To help you learn this concept (that the cumulative effect of close-range effects can be long-range patterns) we provide a simple computer program was called "CellAutomata". This program was written in JAVA by a former student in this course named Andy Wheeler, who has graduated and gone on to medical school. This program runs on PCs and also Macs, and is posted under "Courses" on my faculty web site (link). If you play with this program for a few hours, especially while listening to Mozart, the effect will raise your IQ by eleven points. Maybe more!

 

 

Anyway, it will definitely give your intuition a head-start in thinking about how embryos generate anatomical patterns. It moves you beyond the "genes are blueprints for anatomy" over-simplification. Of course, cell automata are also simplifications, but some serious science has been done with them. They were first developed by two of the best mathematicians at Los Alamos in the Manhattan Project, and hundreds of books and research papers have been written about them. The best recent book on the subject is "A Whole New Kind of Science" by Steven Wolfram, which I highly recommend in case you get addicted. His favorite word is "vast", and his ideas are more than 50% vast. Since Newton, Physics has been based on matching phenomena to differential equations. From now on, we may need to substitute cellular automata for equations. Mathematicians are outraged by this prospect. Biologists should welcome it.

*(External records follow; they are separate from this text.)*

(** * The jaffle-shop benchmark harness (jaffle_shop_pipeline.py)

    A shallow embedding of the two-run benchmark script: a naive pipeline
    that yields one record at a time, an optimized pipeline that yields one
    page at a time, a timing decorator and the comparison printed by [main].

    The script is effectful Python: it reads the wall clock, draws UUIDs,
    writes [os.environ], prints, and calls into the dlt runtime.  Those
    effects are threaded through an explicit [World]; Python exceptions are
    the error half of a small state-and-error monad.  Elapsed times are
    binary64 floats, as in Python. *)

From Stdlib Require Import Floats ZArith NArith String Ascii List Lia DecimalString.
From stdpp Require Import gmap strings list.

Open Scope string_scope.
Open Scope list_scope.
Open Scope nat_scope.

(** ** Python values used by the script *)

(** A record of the REST API (one JSON object); the harness never looks inside. *)
Definition Item : Type := string.

(** The [load_info] returned by [pipeline.run]; opaque to the harness. *)
Definition LoadInfo : Type := string.

(** Exceptions that can travel through the script. *)
Inductive Exn : Type :=
| ZeroDivisionError
| ExternalError (kind msg : string).

(** Values stored in the [run_settings] dictionary. *)
Inductive PyVal : Type :=
| PyBool (b : bool)
| PyInt (z : Z).

(** ** Float formatting: [f"{x:.2f}"]

    CPython formats the exact binary value, rounded half-to-even to two
    decimals. *)

Definition decimal (n : Z) : string := NilZero.string_of_uint (N.to_uint (Z.to_N n)).

Definition two_digits (n : Z) : string :=
  if (n <? 10)%Z then "0" +:+ decimal n else decimal n.

(** [num / den] rounded to the nearest integer, ties to even. *)
Definition round_half_even (num den : Z) : Z :=
  let q := (num / den)%Z in
  let r := (num mod den)%Z in
  if (den <? 2 * r)%Z then (q + 1)%Z
  else if ((2 * r =? den) && Z.odd q)%Z then (q + 1)%Z
  else q.

Definition hundredths (m : positive) (e : Z) : Z :=
  if (0 <=? e)%Z then (Z.pos m * 2 ^ e * 100)%Z
  else round_half_even (Z.pos m * 100) (2 ^ (- e)).

Definition format_2f (x : float) : string :=
  match Prim2SF x with
  | S754_nan => "nan"
  | S754_infinity s => if s then "-inf" else "inf"
  | S754_zero s => if s then "-0.00" else "0.00"
  | S754_finite s m e =>
      let h := hundredths m e in
      (if s then "-" else "") +:+ decimal (h / 100) +:+ "." +:+ two_digits (h mod 100)
  end.

(** ** UUIDs: [str(uuid.uuid4())[:8]] *)

Definition hex_digit (d : N) : ascii :=
  match d with
  | 0 => "0" | 1 => "1" | 2 => "2" | 3 => "3" | 4 => "4" | 5 => "5" | 6 => "6" | 7 => "7"
  | 8 => "8" | 9 => "9" | 10 => "a" | 11 => "b" | 12 => "c" | 13 => "d" | 14 => "e"
  | _ => "f"
  end%N%char.

(** The [width] lowest hexadecimal digits of [n], most significant first
    (['%032x' % n] when [width] is 32 and [n] is below [2^128]). *)
Fixpoint hex_fixed (width : nat) (n : N) : string :=
  match width with
  | O => ""
  | S w => String (hex_digit ((n / 16 ^ N.of_nat w) mod 16)%N) (hex_fixed w n)
  end.

(** [str(u)] for a UUID whose 128-bit integer is [u]: 8-4-4-4-12 hex digits. *)
Definition uuid_str (u : N) : string :=
  let hex := hex_fixed 32 u in
  substring 0 8 hex +:+ "-" +:+ substring 8 4 hex +:+ "-" +:+ substring 12 4 hex
  +:+ "-" +:+ substring 16 4 hex +:+ "-" +:+ substring 20 12 hex.

(** The slice [s[:n]]. *)
Definition str_prefix (n : nat) (s : string) : string := substring 0 n s.

(** ** Pipelines, resources and generators *)

Record Pipeline : Type := {
  pipeline_name : string;
  destination : string;
  dataset_name : string;
  dev_mode : bool;
  run_settings : gmap string (gmap string PyVal)
}.

(** What a generator produced when it was driven to its end: the values it
    yielded, in order, and the exception that ended it, if any. *)
Record Gen (A : Type) : Type := {
  yielded : list A;
  raised : option Exn
}.
Arguments yielded {A} _.
Arguments raised {A} _.

(** [yield x] *)
Definition yield {A} (x : A) : Gen A := {| yielded := [x]; raised := None |}.

(** An empty generator body. *)
Definition gen_done {A} : Gen A := {| yielded := []; raised := None |}.

(** Sequencing of generator bodies: the second runs only if the first ended
    without raising. *)
Definition gen_seq {A} (g1 g2 : Gen A) : Gen A :=
  match raised g1 with
  | Some e => g1
  | None => {| yielded := yielded g1 ++ yielded g2; raised := raised g2 |}
  end.

(** [for x in l: body x] over a list. *)
Fixpoint for_in_list {A B} (l : list A) (body : A → Gen B) : Gen B :=
  match l with
  | [] => gen_done
  | x :: l' => gen_seq (body x) (for_in_list l' body)
  end.

(** [for x in g: body x] over another generator: the body runs for each value
    [g] yields, then the exception that ended [g] (if any) is re-raised. *)
Definition for_in {A B} (g : Gen A) (body : A → Gen B) : Gen B :=
  gen_seq (for_in_list (yielded g) body) {| yielded := []; raised := raised g |}.

(** A unit handed to the runtime: a single record or a whole page. *)
Inductive Yielded : Type :=
| YItem (item : Item)
| YPage (page : list Item).

(** The records carried by one unit, and by a sequence of units. *)
Definition unit_items (y : Yielded) : list Item :=
  match y with
  | YItem i => [i]
  | YPage p => p
  end.

Definition flatten_units (ys : list Yielded) : list Item := concat (map unit_items ys).

(** A [@dlt.resource]: its declared name and write disposition, and the
    generator function behind it. *)
Record Resource : Type := {
  name : string;
  write_disposition : string;
  generator : Gen Yielded
}.

(** The argument of [pipeline.run]: a plain list of resources (naive) or a
    [@dlt.source] grouping them (optimized). *)
Inductive RunData : Type :=
| ResourceList (resources : list Resource)
| Source (source_name : string) (resources : list Resource).

Definition run_resources (d : RunData) : list Resource :=
  match d with
  | ResourceList rs => rs
  | Source _ rs => rs
  end.

(** ** The REST client and its paginator *)

Record PageNumberPaginator : Type := {
  base_page : nat;
  page_param : string;
  total_path : option string;
  stop_after_empty_page : bool;
  maximum_page : nat
}.

Record RESTClient : Type := {
  base_url : string;
  paginator : PageNumberPaginator
}.

(** The remote API: the answer to [GET <url>?page=<n>], a JSON array of
    records or a transport/decoding failure. *)
Definition Api : Type := string → nat → list Item + Exn.

(** What one pagination did: the pages it handed to the loop body, the page
    numbers it requested, and the failure that ended it, if any. *)
Record Pagination : Type := {
  pages : list (list Item);
  fetched : list nat;
  failure : option Exn
}.

Definition is_empty_page (data : list Item) : bool :=
  match data with
  | [] => true
  | _ :: _ => false
  end.

(** Modelled from the spec: [RESTClient.paginate] and [PageNumberPaginator]
    belong to the dlt library, which is not part of the source tree.  The
    spec (4.1, 6, 8.1-8.3) has successive pages requested, starting at the
    base page, until a page comes back empty or the configured maximum
    number of pages has been requested; only non-empty pages are handed on;
    a failed fetch surfaces as it is.  [remaining] counts the requests still
    allowed. *)
Fixpoint paginate_loop (fetch : nat → list Item + Exn) (stop_after_empty : bool)
    (page remaining : nat) : Pagination :=
  match remaining with
  | O => {| pages := []; fetched := []; failure := None |}
  | S remaining' =>
      match fetch page with
      | inr e => {| pages := []; fetched := [page]; failure := Some e |}
      | inl data =>
          if stop_after_empty && is_empty_page data
          then {| pages := []; fetched := [page]; failure := None |}
          else
            let rest := paginate_loop fetch stop_after_empty (S page) remaining' in
            {| pages := data :: pages rest;
               fetched := page :: fetched rest;
               failure := failure rest |}
      end
  end.

(** [client.paginate(endpoint)] *)
Definition paginate (api : Api) (client : RESTClient) (endpoint : string) : Pagination :=
  let p := paginator client in
  paginate_loop (api (base_url client +:+ "/" +:+ endpoint))
    (stop_after_empty_page p) (base_page p) (maximum_page p).

(** The same pagination seen as the generator a [for] loop iterates over. *)
Definition paginate_gen (api : Api) (client : RESTClient) (endpoint : string)
    : Gen (list Item) :=
  let r := paginate api client endpoint in
  {| yielded := pages r; raised := failure r |}.

(** ** The world the script runs in *)

Inductive Event : Type :=
| EvSetEnv (key value : string)
| EvUuid4 (u : N)
| EvPipeline (p : Pipeline)
| EvRunStarted (p : Pipeline) (data : RunData) (env : gmap string string)
| EvRunFinished (p : Pipeline) (outcome : LoadInfo + Exn).

Record World : Type := {
  clock : float;                     (* what [time.time()] returns now *)
  environ : gmap string string;      (* [os.environ] *)
  uuids_drawn : nat;                 (* calls of [uuid.uuid4()] so far *)
  stdout : list string;              (* one entry per [print] *)
  trace : list Event                 (* calls that left the harness, oldest first *)
}.

(** Everything outside the script that its behaviour depends on. *)
Record Externals : Type := {
  api : Api;
  (* the 128-bit integer of the UUID returned by the n-th [uuid.uuid4()] *)
  uuid4_int : nat → N;
  (* seconds spent inside [dlt.pipeline(...)], by pipeline name *)
  pipeline_seconds : string → float;
  (* [pipeline.run(data)] under a given environment: its outcome and the
     seconds it took *)
  runtime : Pipeline → RunData → gmap string string → (LoadInfo + Exn) * float;
  (* [threading.current_thread().name] and [threading.active_count()] at the
     end of [main] *)
  thread_name : string;
  active_count : nat
}.

(** ** The state-and-exception monad *)

Definition M (A : Type) : Type := World → (A + Exn) * World.

Definition ret {A} (a : A) : M A := fun w => (inl a, w).

Definition raise {A} (e : Exn) : M A := fun w => (inr e, w).
Lemma attempting_caught id t f m :
  pending m !! id = Some t ->
  attempting m -> attempting (caught id t f m).
Proof.
  intros Hid Ha. destruct (Ha _ _ Hid) as (Hrange & _ & _). unfold caught.
  destruct (catchBlock (config (shipper m)) (attempt t) f) as [why|d] eqn:Hcatch.
  - eapply attempting_delete; [| |exact Ha]; reflexivity.
  - apply catchBlock_retry in Hcatch as (Hne & _ & _).
    apply (attempting_insert m _ id
             {| batch := batch t; attempt := attempt t;
                phase := Sleeping d; caller := caller t |});
      try reflexivity; try assumption; cbn.
    + discriminate.
    + intros _ _. lia.
Qed.

Lemma attempting_flush who h m :
  1 <= maxRetries (config (shipper m)) ->
  attempting m -> attempting (flush who h m).
Proof.
  intros Hr Ha. unfold flush. destruct (_ || _).
  - eapply attempting_delete; [| |exact Ha]; reflexivity.
  - apply attempting_startAttempt; [cbn; lia|exact Ha].
Qed.

Lemma attempting_step m x :
  1 <= maxRetries (config (shipper m)) ->
  attempting m -> attempting (step m x).
Proof.
  intros Hr Ha.
  destruct x as [[e| | |id o|id|id|] h]; unfold step; cbn [fst snd].
  - unfold addLog. destruct (_ || _); [exact Ha|].
    destruct (_ <=? _); [apply attempting_flush; [exact Hr|]|]; exact Ha.
  - apply attempting_flush; assumption.
  - unfold tick. destruct (flushTimer _); [apply attempting_flush|]; assumption.
  - unfold respond. destruct (pending m !! id) as [t|] eqn:Hid; [|exact Ha].
    destruct (phase t) eqn:Hph; try exact Ha.
    destruct (sendLogsResult (config (shipper m)) o) as [out [f|]].
    + apply (attempting_caught id t f (emit out m) Hid Ha).
    + eapply attempting_delete; [| |exact Ha]; reflexivity.
  - unfold wake. destruct (pending m !! id) as [t|] eqn:Hid; [|exact Ha].
    destruct (phase t) eqn:Hph; try exact Ha.
    destruct (Ha _ _ Hid) as (Hrange & _ & Hsleep).
    apply attempting_startAttempt; [|exact Ha].
    specialize (Hsleep _ Hph). lia.
  - unfold resume. destruct (pending m !! id) as [t|] eqn:Hid; [|exact Ha].
    destruct (phase t) eqn:Hph; try exact Ha.
    + destruct (Ha _ _ Hid) as (_ & Hno & _). contradiction.
    + apply attempting_caught; assumption.
  - unfold shutdown.
    match goal with
    | |- context [if ?b then flush ByShutdown h ?m1 else _] =>
        assert (Hm1 : attempting m1) by exact Ha;
        destruct b; [apply attempting_flush; [exact Hr|exact Hm1]|exact Hm1]
    end.
Qed.

Lemma attempting_run xs :
  forall m,
    1 <= maxRetries (config (shipper m)) ->
    attempting m -> attempting (run m xs).
Proof.
  induction xs as [|x xs IH]; intros m Hr Ha; [exact Ha|].
  unfold run. cbn [foldl]. fold (run (step m x) xs).
  destruct (ledger_step m x) as (Hc & _).
  apply IH; [rewrite Hc; exact Hr|apply attempting_step; assumption].
Qed.

(** X18.  Over any run of a shipper, no entry is lost and none is
    duplicated: the entries held by suspended flushes, those in the
    queue and those let go of are, up to their order, the entries that
    were in the queue at the start and those [addLog] took in.  When at
    least one attempt is allowed, a flush lets go of its batch only at a
    response that [sendLogs] accepts; a rejected flush puts every entry
    of its batch back. *)
Theorem entries_conserved :
  forall s xs,
    let m := run (boot s) xs in
    (heldFrom 0 m ++ logQueue (shipper m)) ++ releasedIn (boot s) xs
    ≡ₚ logQueue s ++ takenIn (boot s) xs
    /\ (1 <= maxRetries (config s) ->
        forall id h, released m (Resume id, h) = []).
Proof.
  intros s xs m. split.
  - apply (run_conserves xs (boot s)), boot_counted.
  - intros Hr id h.
    assert (Ha : attempting m).
    { apply attempting_run; [exact Hr|].
      intros id' t H. cbn in H. rewrite lookup_empty in H. discriminate. }
    unfold released. cbn [fst].
    destruct (pending m !! id) as [t|] eqn:Hid; [|reflexivity].
    destruct (Ha _ _ Hid) as (_ & Hno & _).
    destruct (phase t); try reflexivity. contradiction.
Qed.

Lemma entries_conserved_witness :
  let s := startFlushTimer (initial (testConfig 1 1)) 1 in
  let xs := [ (AddLog (entry "a"), host 0);
              (AddLog (entry "b"), host 1);
              (Respond 0 NetworkError, host 2);
              (Respond 1 (Response 200 "{}" true), host 3) ] in
  let m := run (boot s) xs in
  (heldFrom 0 m ++ logQueue (shipper m)) ++ releasedIn (boot s) xs
  ≡ₚ logQueue s ++ takenIn (boot s) xs.
Proof.
  intros s xs m. destruct (entries_conserved s xs) as (H & _). exact H.
Defined.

Many other people besides me have have cellular automata programs posted on their web sites. Our program is meant to be:

    * Helpful to people learning embryology.
    * As easy as possible to use.
    * Somewhat fun.
    * NOT a simulation of any particular biological or other phenomenon.

(Until you get the 11-point IQ-boost, you probably won't see the relevance! Afterward, you will get the point. But to explain it to other people, you will need to show them the cellular automata program!)

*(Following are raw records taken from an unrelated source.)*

Lemma insert_batch_well_formed_witness :
  exists items,
    VectorInsertPage.parseBatch Host.exampleSyntaxErrorMessage Example.insertProps
      [Example.row " a " "1, 2" EmptyString; VectorInsertPage.emptyRow] = Ok items
    /\ items <> [].
Proof.
  eexists. split; [vm_compute; reflexivity|].
  refine (proj1 (insert_batch_well_formed Host.exampleSyntaxErrorMessage
                   Example.insertProps
                   [Example.row " a " "1, 2" EmptyString; VectorInsertPage.emptyRow] _ _)).
  vm_compute. reflexivity.
Defined.

End RequestFacts.

(** ** The submit handlers: what a submission leaves behind *)

Module HandlerFacts.

#[local] Arguments String.append !_ _ : simpl nomatch.

Section Facts.

Context (syntaxErrorMessage : string -> string).
Context {QueryResult UpsertReply : Type}.
Context (client : Client.Endee QueryResult UpsertReply).

Abbreviation buildSearchRequest := (SearchPage.buildSearchRequest syntaxErrorMessage).
Abbreviation handleSearch :=
  (SearchPage.handleSearch syntaxErrorMessage (QueryResult := QueryResult)
     (UpsertReply := UpsertReply)).
Abbreviation parseBatch := (VectorInsertPage.parseBatch syntaxErrorMessage).
Abbreviation handleSubmit :=
  (VectorInsertPage.handleSubmit syntaxErrorMessage (QueryResult := QueryResult)
     (UpsertReply := UpsertReply)).

(** X9. After a search submission, whatever it was: a message and results
    are never shown together, the busy flag is not left on, and results
    that are shown are those of the successful response to this very
    submission, never those of an earlier one. *)
Theorem handleSearch_shows_fresh_results
    (p : SearchPage.Props) (f : SearchPage.Form)
    (v : SearchPage.View QueryResult) (w : Client.World) :
  let r := handleSearch client p f v w in
  (SearchPage.error r.1 = None \/ SearchPage.results r.1 = None)
  /\ (SearchPage.searching v = false -> SearchPage.searching r.1 = false)
  /\ (forall rs,
        SearchPage.results r.1 = Some rs ->
        exists name req,
          SearchPage.indexName p = Some name
          /\ buildSearchRequest p f = Ok req
          /\ Client.success (Client.searchVectors client name req w).1 = true
          /\ rs = match Client.data (Client.searchVectors client name req w).1 with
                  | Some found => found
                  | None => []
                  end).
Proof.
  intros r. subst r.
  destruct (SearchPage.indexName p) as [name|] eqn:Hn.
  2: { unfold SearchPage.handleSearch. rewrite Hn. simpl.
       split; [auto|]. split; [auto|]. discriminate. }
  destruct (Js.truthy name) eqn:Ht.
  2: { unfold SearchPage.handleSearch. rewrite Hn, Ht. simpl.
       split; [auto|]. split; [auto|]. discriminate. }
  destruct (buildSearchRequest p f) as [req|m] eqn:Hb.
  - rewrite (SearchFacts.handleSearch_sends syntaxErrorMessage client p f v w name req Hn Ht Hb).
    destruct (Client.searchVectors client name req w) as [response w'] eqn:Hs.
    destruct (Client.success response) eqn:Hok; simpl.
    + split; [auto|]. split; [auto|]. intros rs [= <-]. exists name, req.
      rewrite Hs. auto.
    + split; [auto|]. split; [auto|]. discriminate.
  - rewrite (SearchFacts.handleSearch_throw syntaxErrorMessage client p f v w name m Hn Ht Hb).
    simpl. split; [auto|]. split; [auto|]. discriminate.
Qed.

(** The rows after a submission: those typed, or one empty row. *)
Lemma handleSubmit_rows
    (p : VectorInsertPage.Props) (v : VectorInsertPage.View) (w : Client.World) :
  VectorInsertPage.vectors (handleSubmit client p v w).1 = VectorInsertPage.vectors v
  \/ VectorInsertPage.vectors (handleSubmit client p v w).1 = [VectorInsertPage.emptyRow].
Proof.
  destruct (VectorInsertPage.indexName p) as [name|] eqn:Hn.
  2: { unfold VectorInsertPage.handleSubmit. rewrite Hn. now left. }
  destruct (Js.truthy name) eqn:Ht.
  2: { unfold VectorInsertPage.handleSubmit. rewrite Hn, Ht. now left. }
  destruct (parseBatch p (VectorInsertPage.vectors v)) as [items|m] eqn:Hb.
  - rewrite (InsertFacts.handleSubmit_ok syntaxErrorMessage client p v w name items Hn Ht Hb).
    destruct (Client.insertVectors client name items w) as [response w'].
    destruct (Client.success response); simpl; auto.
  - rewrite (InsertFacts.handleSubmit_throw syntaxErrorMessage client p v w name m Hn Ht Hb).
    now left.
Qed.

(** X10. After an insert submission, whatever it was: a message of failure
    and one of success are never shown together, the busy flag is not left
    on, the rows are what the user typed unless the insert succeeded, and
    a success message means that the batch of this submission was accepted
    by the backend and the form is back to one empty row. *)
Theorem insert_submission_keeps_rows_until_success
    (p : VectorInsertPage.Props) (v : VectorInsertPage.View) (w : Client.World) :
  let r := handleSubmit client p v w in
  (VectorInsertPage.error r.1 = None \/ VectorInsertPage.success r.1 = None)
  /\ (VectorInsertPage.submitting v = false -> VectorInsertPage.submitting r.1 = false)
  /\ (VectorInsertPage.success r.1 = None ->
      VectorInsertPage.vectors r.1 = VectorInsertPage.vectors v)
  /\ (forall m,
        VectorInsertPage.success r.1 = Some m ->
        VectorInsertPage.vectors r.1 = [VectorInsertPage.emptyRow]
        /\ exists name items,
             VectorInsertPage.indexName p = Some name
             /\ parseBatch p (VectorInsertPage.vectors v) = Ok items
             /\ Client.success (Client.insertVectors client name items w).1 = true).
Proof.
  intros r. subst r.
  destruct (VectorInsertPage.indexName p) as [name|] eqn:Hn.
  2: { unfold VectorInsertPage.handleSubmit. rewrite Hn. simpl.
       split; [auto|]. split; [auto|]. split; [auto|]. discriminate. }
  destruct (Js.truthy name) eqn:Ht.
  2: { unfold VectorInsertPage.handleSubmit. rewrite Hn, Ht. simpl.
       split; [auto|]. split; [auto|]. split; [auto|]. discriminate. }
  destruct (parseBatch p (VectorInsertPage.vectors v)) as [items|m] eqn:Hb.
  - rewrite (InsertFacts.handleSubmit_ok syntaxErrorMessage client p v w name items Hn Ht Hb).
    destruct (Client.insertVectors client name items w) as [response w'] eqn:Hs.
    destruct (Client.success response) eqn:Hok; simpl.
    + split; [auto|]. split; [auto|]. split; [discriminate|].
      intros m _. split; [reflexivity|]. exists name, items. rewrite Hs. auto.
    + split; [auto|]. split; [auto|]. split; [auto|]. discriminate.
  - rewrite (InsertFacts.handleSubmit_throw syntaxErrorMessage client p v w name m Hn Ht Hb).
    simpl. split; [auto|]. split; [auto|]. split; [auto|]. discriminate.
Qed.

Incidentally, if you ever do write computer simulations of specific spatial phenomena, don't be surprised that the underlying structure of your program will turn out to be some kind of cellular automaton. I have written more complex versions (on Macs) in which the units * move around, * pull and push on each other, * react differently to near versus far neighbors, &c.

Furthermore, for anyone who doubts the reality of "emergent properties", they should notice that (on a PC) if you try to start the pattern with a straight line more than a few squares long, this will cause the program to crash. A five-$ reward to anyone who can invent a reasonable explanation!